Not by Sports Alone: The Secret of Health and Longevity

Have you been worried for a long time that you don’t go to the gym and do not lead a healthy lifestyle? Do you think that if you don’t do sports, you will never be a truly healthy person?

Forget your gym membership: you already have everything you need to live a long and healthy life.

If you want to be healthy, you don’t have to get on the treadmill or buy exercise equipment for your home. Look at the most famous centenarians. These are people from the so-called blue zones – places on the planet with the highest life expectancy. These people are less sick and live longer. Often they live more than a hundred years. The main “blue zones” are Okinawa, Japan; Ikaria, Greece; Sardinia, Italy; Nicoya, Costa Rica; Loma Linda, USA.

They don’t hit the weights, don’t run long marathon distances and don’t go to the gyms.

Instead, they live in an environment that constantly encourages them to move, without even thinking about it. They take care of the garden, walk a lot during the day and hardly use the technical amenities for housework. Curiously, they usually do not avoid alcohol.

Routine natural movements are one of the most effective ways to increase life expectancy.

Of course, in our modern conditions, this seems unrealistic. Most people are now attached to a desk and a computer screen. According to statistics, 100 years ago, only 10% of people had sedentary work, and now this figure is about 90%.

However, there are simple ways to move more. And one of the best is active ways to move from point A to point B. For example, take your children to school on foot, and ride the bike to the store or guests. Ideally, it would be worth getting to work in the same way. Or at least walk to a public transport stop.
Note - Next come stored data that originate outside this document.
Definition set_base_url (b : string) (st : State) : State :=
  {| err_code := err_code st; verbose := verbose st;
     output_err := output_err st;
     scraped_links := scraped_links st; base_url := Some b;
     stdout := stdout st; errfile := errfile st; requests := requests st;
     scrape_calls := scrape_calls st; checked := checked st |}.

Definition add_stdout (e : event) (st : State) : State :=
  {| err_code := err_code st; verbose := verbose st;
     output_err := output_err st;
     scraped_links := scraped_links st; base_url := base_url st;
     stdout := stdout st ++ [e]; errfile := errfile st;
     requests := requests st;
     scrape_calls := scrape_calls st; checked := checked st |}.

Definition add_errfile (e : event) (st : State) : State :=
  {| err_code := err_code st; verbose := verbose st;
     output_err := output_err st;
     scraped_links := scraped_links st; base_url := base_url st;
     stdout := stdout st; errfile := errfile st ++ [e];
     requests := requests st;
     scrape_calls := scrape_calls st; checked := checked st |}.

Definition add_request (u : string) (st : State) : State :=
  {| err_code := err_code st; verbose := verbose st;
     output_err := output_err st;
     scraped_links := scraped_links st; base_url := base_url st;
     stdout := stdout st; errfile := errfile st;
     requests := requests st ++ [u];
     scrape_calls := scrape_calls st; checked := checked st |}.

Definition add_scrape_call (u : string) (st : State) : State :=
  {| err_code := err_code st; verbose := verbose st;
     output_err := output_err st;
     scraped_links := scraped_links st; base_url := base_url st;
     stdout := stdout st; errfile := errfile st; requests := requests st;
     scrape_calls := scrape_calls st ++ [u]; checked := checked st |}.

Definition add_checked (l : Tag) (s : status) (st : State) : State :=
  {| err_code := err_code st; verbose := verbose st;
     output_err := output_err st;
     scraped_links := scraped_links st; base_url := base_url st;
     stdout := stdout st; errfile := errfile st; requests := requests st;
     scrape_calls := scrape_calls st; checked := checked st ++ [(l, s)] |}.

(** [print(...)]. *)
Definition print (e : event) : M unit := modify (add_stdout e).

(** [verbose_print]: prints only if the verbose flag is set. *)
Definition verbose_print (e : event) : M unit :=
  let! v := gets verbose in when v (print e).

(** [output_write]: writes to the error file if one was asked for. *)
Definition output_write (e : event) : M unit :=
  let! o := gets output_err in when o (modify (add_errfile e)).

(** Reading the module global [base_url]. *)
Definition read_base_url : M string :=
  let! b := gets base_url in
  match b with
  | Some u => ret u
  | None => raise NameError
  end.

(** ** The functions of the script *)

Module link_checker.

Section Script.

(** The library functions the script calls.  [urlsplit] and [urljoin] may
    raise [ValueError]; [geturl] is [SplitResult.geturl]; [requests_get]
    answers a request for a URL given the requests made before it, so the
    network may answer the same URL differently over time; [find_all_a] is
    the parse of a page followed by [find_all("a")]. *)
Variable urlsplit : string -> result SplitResult.
Variable geturl : SplitResult -> string.
Variable urljoin : string -> string -> result string.
Variable requests_get : list string -> string -> reply.
Variable find_all_a : string -> list Tag.

(** [requests.get(url, ...)], logged. *)
Definition http_get (url : string) : M reply :=
  let! earlier := gets requests in
  modify (add_request url) ;;
  ret (requests_get earlier url).

(** The body refers to the module global [base_url]: the function has no
    parameter or local of that name. *)
Definition create_absolute_link (link_analysis : SplitResult) (href : string)
  : M string :=
  if String.eqb (scheme link_analysis) ""
     && String.eqb (netloc link_analysis) ""
     && negb (String.eqb (path link_analysis) "")
  then
    let! b := read_base_url in
    lift (urljoin b href)
  else ret href.

Definition get_status (href : string) : M status :=
  let! res := http_get href in
  match res with
  | TimedOut => ret (StatusStr "Timeout Error")
  | Response status_code _ => ret (StatusCode status_code)
  | Failure => raise RequestException
  end.

Definition scrape (href : string) : M status :=
  modify (add_scrape_call href) ;;
  let! analyse := lift (urlsplit href) in
  if String.eqb (scheme analyse) ""
     || String.eqb (scheme analyse) "https"
     || String.eqb (scheme analyse) "http"
  then
    let analyse :=
      if String.eqb (scheme analyse) ""
      then replace_scheme "https" analyse else analyse in
    let href := geturl analyse in
    let! res := get_status href in
    ret res
  else if String.eqb (scheme analyse) "mailto" then
    ret (StatusStr "ignore")
  else
    ret (StatusStr "Invalid protocol detected").

(** [link["href"]]. *)
Definition get_href (link : Tag) : M string :=
  match tag_href link with
  | Some h => ret h
  | None => raise KeyError
  end.

(** The parameter [base_url] shadows the global of the same name and is not
    used by the body. *)
Definition check_existing (link : Tag) (base_url : string) : M status :=
  let! href := get_href link in
  let! analyse := lift (urlsplit href) in
  let! href := create_absolute_link analyse href in
  let! status := gets (fun st => scraped_links st !! href) in
  let otherwise :=
    let! status := scrape href in
    modify (fun st =>
      set_scraped_links (<[href := status]> (scraped_links st)) st) ;;
    ret status in
  match status with
  | Some v => if truthy v then ret v else otherwise
  | None => otherwise
  end.

(** The body of [for link in links_in_license]; [caught_errors] is the
    loop-carried local of the enclosing document. *)
Definition link_body (licens_string : string) (link : Tag)
    (caught_errors : nat) : M nat :=
  match tag_href link with
  | None =>
      verbose_print (NoHref link) ;;
      ret caught_errors
  | Some href =>
      let! c := lift (str_index href 0) in
      if Ascii.eqb c "#" then
        verbose_print (InternalLink link) ;;
        ret caught_errors
      else
        let! b := read_base_url in
        let! status := check_existing link b in
        modify (add_checked link status) ;;
        if not_in_200_ignore status then
          let caught_errors := S caught_errors in
          when (caught_errors =? 1)%nat
            (let! v := gets verbose in
             when (negb v) (print ErrorsHeader) ;;
             output_write (DocHeader licens_string)) ;;
          modify (set_err_code 1) ;;
          print (Broken status link) ;;
          output_write (Broken status link) ;;
          ret caught_errors
        else ret caught_errors
  end.
(** * ninja-scan-light, tool/analyze_common.h

    A shallow embedding of the two pieces of [analyze_common.h] that carry
    invariants:

    - [NAVData::encode_N0], the encoder of the 32-byte "N0" packet
      (module [Encoder], on top of [Numeric] and [Endian]);
    - [GlobalOptions::spec2istream] / [GlobalOptions::spec2ostream], which map
      a stream specifier to a stream and keep the opened streams in
      [iostream_pool] (module [Resolver]).

    Doubles are Rocq's primitive binary64 floats, so that the arithmetic of
    the encoder is the IEEE-754 arithmetic of the program and can be
    evaluated. *)

From Stdlib Require Import ZArith List Lia Floats Ascii String.
From stdpp Require Import base list strings gmap.

Local Open Scope Z_scope.

(** ** Angle conversion and the double -> integer conversion *)

Module Numeric.

(** Modelled from the spec: the typedef [float_sylph_t], which the programs
    that include this header declare and which is not part of the sources at
    hand.  The encoder takes floating-point seconds, radians, metres and
    metres per second; they are taken as the C++ [double], IEEE-754
    binary64. *)
Definition float_sylph_t : Set := float.

(** [M_PI] of <cmath>: 3.14159265358979323846 as a binary64 value. *)
Definition M_PI : float := 0x1.921fb54442d18p+1%float.

(** [deg2rad]: [degrees * M_PI / 180]. *)
Definition deg2rad (degrees : float) : float := (degrees * M_PI / 180)%float.

(** [rad2deg]: [radians * 180 / M_PI]. *)
Definition rad2deg (radians : float) : float := (radians * 180 / M_PI)%float.

(** The integral part of a double, fractional part discarded (towards zero);
    [None] for NaN and the infinities.  A finite double is
    [(-1)^s * m * 2^e]. *)
Definition ftrunc (x : float) : option Z :=
  match Prim2SF x with
  | S754_zero _ => Some 0
  | S754_finite s m e =>
      let mag := if 0 <=? e then Z.pos m * 2 ^ e else Z.pos m / 2 ^ (- e) in
      Some (if s then - mag else mag)
  | S754_infinity _ | S754_nan => None
  end.

(** The three integer types [encode_N0] declares. *)
Inductive int_type := v_u32_t | v_s32_t | v_s16_t.

Definition sizeof (T : int_type) : nat :=
  match T with v_u32_t | v_s32_t => 4%nat | v_s16_t => 2%nat end.

Definition is_signed (T : int_type) : bool :=
  match T with v_u32_t => false | v_s32_t | v_s16_t => true end.

Definition modulus (T : int_type) : Z := 2 ^ (8 * Z.of_nat (sizeof T)).

Definition min_value (T : int_type) : Z :=
  if is_signed T then - (modulus T / 2) else 0.

Definition max_value (T : int_type) : Z :=
  if is_signed T then modulus T / 2 - 1 else modulus T - 1.

Definition representable (T : int_type) (z : Z) : bool :=
  (min_value T <=? z) && (z <=? max_value T).

(** The value of type [T] congruent to [z] modulo [2^width]: what a
    wrap-around narrowing of [z] to [T] would give. *)
Definition wrap (T : int_type) (z : Z) : Z :=
  if is_signed T
  then (z + modulus T / 2) mod modulus T - modulus T / 2
  else z mod modulus T.

(** Initialising an integer variable from a double, as in
    [v_s16_t v_n(v_north() * 1E2)].  C++ [conv.fpint]: the value is truncated,
    and the conversion is undefined when the truncated value is not
    representable in [T].  What a given compiler and processor leave in the
    variable in that case is [out_of_range T x]; being stored in a [T], that
    is some value of [T]. *)
Definition float_to_int (out_of_range : int_type -> float -> Z)
    (T : int_type) (x : float) : Z :=
  match ftrunc x with
  | Some z => if representable T z then z else wrap T (out_of_range T x)
  | None => wrap T (out_of_range T x)
  end.

(** Two behaviours of compiled code on the undefined case.  [oor_x86_64]: the
    SSE2 [cvttsd2si] instruction, as GCC and Clang emit it on x86-64; it
    yields the "integer indefinite" value (sign bit only) when the source
    does not fit its destination register.  A 32-bit signed destination uses
    the 32-bit form; a 16-bit one the 32-bit form, of which the low half is
    kept; an unsigned 32-bit one the 64-bit form, of which the low half is
    kept.  [oor_wrap]: a conversion that reduces the truncated value modulo
    [2^width]. *)
Definition cvttsd2si (bits : Z) (x : float) : Z :=
  match ftrunc x with
  | Some z => if (- 2 ^ (bits - 1) <=? z) && (z <? 2 ^ (bits - 1))
              then z else - 2 ^ (bits - 1)
  | None => - 2 ^ (bits - 1)
  end.

Definition oor_x86_64 (T : int_type) (x : float) : Z :=
  match T with
  | v_s32_t | v_s16_t => cvttsd2si 32 x
  | v_u32_t => cvttsd2si 64 x
  end.

Definition oor_wrap (T : int_type) (x : float) : Z :=
  match ftrunc x with Some z => z | None => 0 end.

End Numeric.

(** ** Byte order *)

Module Endian.
Import Numeric.

(** A [char] of the buffer, as its value in 0..255. *)
Definition is_byte (b : Z) : Prop := 0 <= b < 256.

(** The [n] low-order bytes of [v], least significant first. *)
Fixpoint le_bytes (n : nat) (v : Z) : list Z :=
  match n with
  | O => []
  | S n' => v mod 256 :: le_bytes n' (v / 256)
  end.

(** The number whose little-endian digits are [bs]. *)
Fixpoint le_value (bs : list Z) : Z :=
  match bs with
  | [] => 0
  | b :: bs' => b + 256 * le_value bs'
  end.

Inductive byte_order := little_endian | big_endian.

(** The object representation of an integer of type [T] on a host: the bytes
    that [(const char * )&v] points to. *)
Definition object_bytes (host : byte_order) (T : int_type) (v : Z) : list Z :=
  match host with
  | little_endian => le_bytes (sizeof T) v
  | big_endian => rev (le_bytes (sizeof T) v)
  end.

(** Modelled from the spec: [le_char4_2_num<NumberT>] of util/endian.h, which
    is not part of the sources at hand.  The packet's multi-byte fields "are
    little-endian regardless of host byte order": the helper takes the bytes
    found at [c_le], reads [sizeof(NumberT)] of them as a little-endian
    number, and returns that number as a [NumberT] of the host. *)
Definition le_char4_2_num (T : int_type) (c_le : list Z) : Z :=
  wrap T (le_value (take (sizeof T) c_le)).

(** [*(T * )(&buf[off]) = v]: the host writes the object representation of
    [v] over [sizeof(T)] chars of [buf], from index [off] on. *)
Definition store (host : byte_order) (T : int_type)
    (off : nat) (v : Z) (buf : list Z) : list Z :=
  list_inserts off (object_bytes host T v) buf.

(** The integer of type [T] whose little-endian encoding starts at [off]. *)
Definition le_field (T : int_type) (off : nat) (buf : list Z) : Z :=
  wrap T (le_value (take (sizeof T) (drop off buf))).

End Endian.

(** ** The packet encoder *)

Module Encoder.
Import Numeric Endian.

(** The accessors of [class NAVData], as one snapshot of the values the
    virtual [const] member functions return. *)
Record NAVData := {
  longitude : float_sylph_t;
  latitude : float_sylph_t;
  height : float_sylph_t;
  v_north : float_sylph_t;
  v_east : float_sylph_t;
  v_down : float_sylph_t;
  heading : float_sylph_t;
  euler_phi : float_sylph_t;
  euler_theta : float_sylph_t;
  euler_psi : float_sylph_t;
  azimuth : float_sylph_t
}.

(** The character literals ['N'] and ['\0']. *)
Definition char_N : Z := Z.of_N (N_of_ascii "N"%char).
Definition char_NUL : Z := 0.

Section Encode.

(** The compiled code's result for an undefined double -> integer
    conversion, and the byte order of the machine that runs it. *)
Variable out_of_range : int_type -> float -> Z.
Variable host : byte_order.

Let conv := float_to_int out_of_range.

(** [NAVData::encode_N0 (itow, buf)].  [buf] is the caller's [char buf[32]];
    the result is its content after the call. *)
Definition encode_N0 (nav : NAVData) (itow : float_sylph_t) (buf : list Z)
    : list Z :=
  let t := conv v_u32_t (itow * 1000)%float in
  let lat := conv v_s32_t (rad2deg (latitude nav) * 1e7)%float in
  let lng := conv v_s32_t (rad2deg (longitude nav) * 1e7)%float in
  let h := conv v_s32_t (height nav * 1e4)%float in
  let v_n := conv v_s16_t (v_north nav * 1e2)%float in
  let v_e := conv v_s16_t (v_east nav * 1e2)%float in
  let v_d := conv v_s16_t (v_down nav * 1e2)%float in
  let psi := conv v_s16_t (rad2deg (heading nav) * 1e2)%float in
  let theta := conv v_s16_t (rad2deg (euler_theta nav) * 1e2)%float in
  let phi := conv v_s16_t (rad2deg (euler_phi nav) * 1e2)%float in
  let buf := <[0%nat := char_N]> buf in
  let buf := <[1%nat := char_NUL]> buf in
  let buf := <[2%nat := char_NUL]> buf in
  let buf := <[3%nat := char_NUL]> buf in
  let put T off v := store host T off (le_char4_2_num T (object_bytes host T v)) in
  let buf := put v_u32_t 4%nat t buf in
  let buf := put v_s32_t 8%nat lat buf in
  let buf := put v_s32_t 12%nat lng buf in
  let buf := put v_s32_t 16%nat h buf in
  let buf := put v_s16_t 20%nat v_n buf in
  let buf := put v_s16_t 22%nat v_e buf in
  let buf := put v_s16_t 24%nat v_d buf in
  let buf := put v_s16_t 26%nat psi buf in
  let buf := put v_s16_t 28%nat theta buf in
  let buf := put v_s16_t 30%nat phi buf in
  buf.

End Encode.

(** The layout of the packet as the format's table gives it: for each
    multi-byte field its integer type, its offset, and the double it is
    narrowed from (seconds * 1000; degrees * 1e7; metres * 1e4; m/s * 1e2;
    degrees * 1e2). *)
Definition fields (nav : NAVData) (itow : float_sylph_t)
    : list (int_type * nat * float) :=
  [ (v_u32_t,  4%nat, (itow * 1000)%float);
    (v_s32_t,  8%nat, (rad2deg (latitude nav) * 1e7)%float);
    (v_s32_t, 12%nat, (rad2deg (longitude nav) * 1e7)%float);
    (v_s32_t, 16%nat, (height nav * 1e4)%float);
    (v_s16_t, 20%nat, (v_north nav * 1e2)%float);
    (v_s16_t, 22%nat, (v_east nav * 1e2)%float);
    (v_s16_t, 24%nat, (v_down nav * 1e2)%float);
    (v_s16_t, 26%nat, (rad2deg (heading nav) * 1e2)%float);
    (v_s16_t, 28%nat, (rad2deg (euler_theta nav) * 1e2)%float);
    (v_s16_t, 30%nat, (rad2deg (euler_phi nav) * 1e2)%float) ].

(** The doubles 1.23 and 12.345 of the C++ literals (nearest binary64). *)
Definition double_1_23 : float := 0x1.3ae147ae147aep+0%float.
Definition double_12_345 : float := 0x1.8b0a3d70a3d71p+3%float.

(** A navigation state at latitude 10 deg, longitude -20 deg, height 100 m,
    1.23 m/s northwards, heading 45 deg. *)
Definition nav_sample : NAVData :=
  {| longitude := deg2rad (-20); latitude := deg2rad 10; height := 100%float;
     v_north := double_1_23; v_east := 0%float; v_down := 0%float;
     heading := deg2rad 45; euler_phi := 0%float; euler_theta := 0%float;
     euler_psi := 0%float; azimuth := 0%float |}.

(** The same state 300 km up: height * 1e4 = 3e9 exceeds a 32-bit int. *)
Definition nav_high : NAVData :=
  {| longitude := deg2rad (-20); latitude := deg2rad 10;
     height := 300000%float;
     v_north := double_1_23; v_east := 0%float; v_down := 0%float;
     heading := deg2rad 45; euler_phi := 0%float; euler_theta := 0%float;
     euler_psi := 0%float; azimuth := 0%float |}.

(** A caller's buffer before the call, and another one. *)
Definition buf_sample : list Z := repeat 255 32.
Definition buf_zero : list Z := repeat 0 32.

(** A state with v_down = -1.999 m/s (nearest binary64): v_down * 1e2 is
    about -199.9, of which the conversion keeps -199. *)
Definition nav_fraction : NAVData :=
  {| longitude := deg2rad (-20); latitude := deg2rad 10; height := 100%float;
     v_north := double_1_23; v_east := 0%float;
     v_down := (-0x1.ffbe76c8b4396p+0)%float;
     heading := deg2rad 45; euler_phi := 0%float; euler_theta := 0%float;
     euler_psi := 0%float; azimuth := 0%float |}.

(** [nav_sample] seen through a view whose two unread accessors differ. *)
Definition nav_sample' : NAVData :=
  {| longitude := deg2rad (-20); latitude := deg2rad 10; height := 100%float;
     v_north := double_1_23; v_east := 0%float; v_down := 0%float;
     heading := deg2rad 45; euler_phi := 0%float; euler_theta := 0%float;
     euler_psi := 1%float; azimuth := 2%float |}.

(** The statement that the height field wraps around: whatever the compiled
    conversion, the field holds the truncated value reduced modulo 2^32. *)
Definition height_wraps (out_of_range : int_type -> float -> Z)
    (host : byte_order) : Prop :=
  forall nav itow buf z,
    length buf = 32%nat ->
    ftrunc (height nav * 1e4)%float = Some z ->
    le_field v_s32_t 16 (encode_N0 out_of_range host nav itow buf) = wrap v_s32_t z.

End Encoder.

(** ** Specifier resolution and the stream pool *)

Module Resolver.

(** *** C strings in memory *)

(** A [const char *]: an object of the program (a block of chars) and an
    index into it.  Two pointers are equal when both components are. *)
Definition ptr : Type := nat * nat.

Abbreviation memory := (gmap nat (list ascii)).

Definition NUL : ascii := Ascii.zero.
Definition newline : ascii := "010"%char.

Definition lit (s : string) : list ascii := list_ascii_of_string s.

(** The chars before the first terminator; [None] when the block ends
    without one. *)
Fixpoint until_NUL (cs : list ascii) : option (list ascii) :=
  match cs with
  | [] => None
  | c :: cs' =>
      if Ascii.eqb c NUL then Some []
      else match until_NUL cs' with
           | Some s => Some (c :: s)
           | None => None
           end
  end.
According to scientists, the best option to get to work is a 15-minute walk, but any kind of physical activity will benefit. If you are unable to get on foot, set aside time for walks throughout the day. Compared to people who have a completely immobile lifestyle, those who walk six hours a week have a lower risk of death from cardiovascular disease, respiratory system diseases, and cancer. But even two hours of walking a week will help reduce the risk of disease.

In addition, walking is good for the brain. According to Swedish doctor Anders Hansen, author of The Real Happy Pill, daily walks reduce the risk of dementia by 40%.

If long walks are not your thing, take a little walk a few times a day. For example, five minutes for every hour. Set yourself the goal of standing up, or at least getting up and moving throughout the day. And at lunchtime, go outside.

Our body is made for movement.

This does not mean that for health it is necessary to go to the gym or torture yourself with high-interval training. The simple, natural movements that centenarians constantly perform will bring much more benefit. So follow their example and soon your life will change for the better.